El general que lideró el golpe de Estado en Sudán en octubre, Abdel Fattah Al Burhan, y el primer ministro depuesto, Abdallah Hamdok, rubricaron la tarde de este domingo un polémico acuerdo que revisa, en sintonía con la posición de los militares, el reparto de poderes y las líneas maestras de la transición democrática iniciada en 2019. El pacto anula la decisión de relevar a Hamdok y lo restituye como primer ministro. Miles de personas, sin embargo, se han manifestado en distintas ciudades del país para mostrar su oposición y exigir que se entregue el poder a un Gobierno exclusivamente civil y que los líderes golpistas rindan cuentas, unas demandas a las que se han sumado las principales formaciones políticas sudanesas.
El acuerdo
Firmado en el Palacio de la República de Jartum, cimienta la autoridad de los generales al mando de la transición, al renovar la desequilibrada asociación entre civiles y militares como su garante y al conferir al Consejo Soberano, un órgano designado por Al Burhan la semana pasada, funciones de jefatura de Estado y supervisión. El pacto recoge también el compromiso de formar un Gobierno tecnócrata. Además, recupera el documento que servía de constitución en la transición ―y que Al Burhan había en la práctica vaciado― como guía básica, e insta a una muy vaga liberación de presos políticos. El preámbulo del texto justifica el golpe militar y lo reduce a “medidas y decisiones” para asegurar la estabilidad y la unidad del país.

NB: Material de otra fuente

(* ================================================================== *)
(** * Part III: lists and arrays                                      *)
(* ================================================================== *)

Section ListFacts.

Context {A B : Type}.

Lemma firstn_seq (n start len : nat) :
  firstn n (seq start len) = seq start (Nat.min n len).
Proof.
  revert start len; induction n as [|n IH]; intros start [|len]; simpl; trivial.
  now rewrite IH.
Qed.

Lemma In_firstn (n : nat) (l : list A) (a : A) : In a (firstn n l) -> In a l.
Proof.
  intros H. rewrite <- (firstn_skipn n l). apply in_or_app. now left.
Qed.

Lemma In_skipn (n : nat) (l : list A) (a : A) : In a (skipn n l) -> In a l.
Proof.
  intros H. rewrite <- (firstn_skipn n l). apply in_or_app. now right.
Qed.

Lemma In_slice (a n : nat) (l : list A) (v : A) : In v (slice a n l) -> In v l.
Proof. intros H. eapply In_skipn, In_firstn, H. Qed.

Lemma slice_map (f : A -> B) (a n : nat) (l : list A) :
  slice a n (map f l) = map f (slice a n l).
Proof. unfold slice. now rewrite skipn_map, firstn_map. Qed.

Lemma slice_seq (a n len : nat) :
  a + n <= len -> slice a n (seq 0 len) = seq a n.
Proof.
  intros H. unfold slice. rewrite skipn_seq, firstn_seq.
  f_equal. lia.
Qed.

Lemma length_slice (a n : nat) (l : list A) :
  a + n <= length l -> length (slice a n l) = n.
Proof.
  intros H. unfold slice. rewrite length_firstn, length_skipn. lia.
Qed.

Lemma nth_slice (a n i : nat) (l : list A) (d : A) :
  i < n -> nth i (slice a n l) d = nth (a + i) l d.
Proof.
  intros H. unfold slice. rewrite nth_firstn, nth_skipn.
  apply Nat.ltb_lt in H. now rewrite H.
Qed.

Lemma map_seq_shift (f : nat -> A) (a b n : nat) :
  map (fun k => f (a + k - b)) (seq b n) = map f (seq a n).
Proof.
  revert a b; induction n as [|n IH]; intros a b; simpl; trivial.
  f_equal.
  - f_equal. lia.
  - rewrite <- (IH (S a) (S b)). apply map_ext. intros k. f_equal.
Qed.

Lemma fold_left_ext_in (f g : B -> A -> B) (l : list A) (b : B) :
  (forall acc x, In x l -> f acc x = g acc x) ->
  fold_left f l b = fold_left g l b.
Proof.
  revert b; induction l as [|x l IH]; intros b H; simpl; trivial.
  rewrite H by now left. apply IH. intros acc y Hy. apply H. now right.
Qed.

Lemma fold_left_flat_map {X} (f : B -> A -> B) (g : X -> list A) (l : list X) (b : B) :
  fold_left f (flat_map g l) b
  = fold_left (fun acc x => fold_left f (g x) acc) l b.
Proof.
  revert b; induction l as [|x l IH]; intros b; simpl; trivial.
  now rewrite fold_left_app, IH.
Qed.

End ListFacts.

(** *** Chunks *)

Lemma total_app (l l' : list nat) : total (l ++ l') = total l + total l'.
Proof. induction l as [|h l IH]; simpl; lia. Qed.

Lemma total_repeat (c n : nat) : total (repeat c n) = n * c.
Proof. induction n as [|n IH]; simpl; lia. Qed.

Lemma total_blockdims (d bd : nat) : 0 < bd -> total (blockdims d bd) = d.
Proof.
  intros Hbd. unfold blockdims.
  destruct (Nat.eqb_spec d 0) as [->|Hd]; [reflexivity|].
  rewrite total_app, total_repeat.
  pose proof (Nat.div_mod_eq d bd) as E.
  destruct (Nat.eqb_spec (d mod bd) 0) as [Hz|Hz]; simpl; nia.
Qed.
(** * DealQ underwriting pipeline: a shallow embedding of its deterministic core

    The development follows the Python sources of the extraction,
    classification, structuring and Excel-generation services.  Python values
    that reach these functions are JSON values (they come out of [json.loads])
    and are modelled by [pyval]; exceptions are modelled by the [result]
    monad; dictionaries keep their insertion order and are association
    lists or [gmap]s, as each function needs. *)

From Stdlib Require Import ZArith List String Ascii Bool Lia.
From stdpp Require Import base option list gmap strings sorting pretty.

Set Warnings "-register-all".
Local Open Scope string_scope.
Local Open Scope list_scope.
Local Open Scope Z_scope.

(** ** Python values and exceptions *)

(** A binary floating-point number, kept exactly: [FFin m e] is [m * 2^e]. *)
Inductive pyfloat :=
| FNaN
| FInf (neg : bool)
| FFin (m e : Z).

(** The values [json.loads] produces. *)
Inductive pyval :=
| PNone
| PBool (b : bool)
| PInt (z : Z)
| PFloat (f : pyfloat)
| PStr (s : string)
| PList (l : list pyval)
| PDict (d : list (string * pyval)).

Inductive exn :=
| TypeError
| ValueError
| OverflowError
| IndexError
| AttributeError
| IllegalCharacterError.

Inductive result (A : Type) :=
| Ok (a : A)
| Raise (e : exn).
Arguments Ok {A} a.
Arguments Raise {A} e.

Definition rbind {A B} (r : result A) (k : A -> result B) : result B :=
  match r with
  | Ok a => k a
  | Raise e => Raise e
  end.

Notation "'do' x <- r ; k" := (rbind r (fun x => k))
  (at level 10, x name, r at level 100, k at level 200).

(** Iterating a fallible loop body over a list, left to right. *)
Fixpoint rfold {A S} (body : S -> A -> result S) (l : list A) (s : S) : result S :=
  match l with
  | [] => Ok s
  | x :: l' => do s' <- body s x; rfold body l' s'
  end.

(** ** Python dictionaries with JSON keys *)

Module PyDict.

(** Lists and dicts are unhashable: using one as a key raises TypeError. *)
Definition hashable (v : pyval) : bool :=
  match v with
  | PList _ | PDict _ => false
  | _ => true
  end.

(** Numbers compare by value across bool, int and float. *)
Definition num_view (v : pyval) : option pyfloat :=
  match v with
  | PBool b => Some (FFin (Z.b2z b) 0)
  | PInt z => Some (FFin z 0)
  | PFloat f => Some f
  | _ => None
  end.

Definition float_eqb (a b : pyfloat) : bool :=
  match a, b with
  | FFin m1 e1, FFin m2 e2 =>
      let e := Z.min e1 e2 in
      Z.eqb (m1 * 2 ^ (e1 - e)) (m2 * 2 ^ (e2 - e))
  | FInf s1, FInf s2 => Bool.eqb s1 s2
  | FNaN, FNaN => true   (* json.loads hands out one shared NaN object *)
  | _, _ => false
  end.

(** Key equality of a dict lookup on hashable JSON values. *)
Definition key_eqb (a b : pyval) : bool :=
  match a, b with
  | PNone, PNone => true
  | PStr s, PStr t => String.eqb s t
  | _, _ =>
      match num_view a, num_view b with
      | Some x, Some y => float_eqb x y
      | _, _ => false
      end
  end.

Al Burhan anunció el 25 de octubre la toma del poder en Sudán por parte de los militares y la disolución de los principales órganos de la transición, poco después de haber detenido a varios líderes civiles del país, incluido Hamdok. Cientos de miles de personas se han mantenido movilizadas desde entonces en oposición, en una campaña de protestas durante las que fuerzas afines al golpe han matado al menos a 40 personas. La comunidad internacional criticó la rebelión militar, y organizaciones como la ONU han intervenido para buscar una salida a su medida.
El acuerdo de este domingo también se compromete a reestructurar el comité encargado de desmantelar el régimen del ex dictador Omar Al Bashir, un órgano que los militares veían con mucho recelo, así como, de forma vaga, a investigar la violencia ocurrida desde el golpe. El pacto no contempla reformar las fuerzas de seguridad y militares.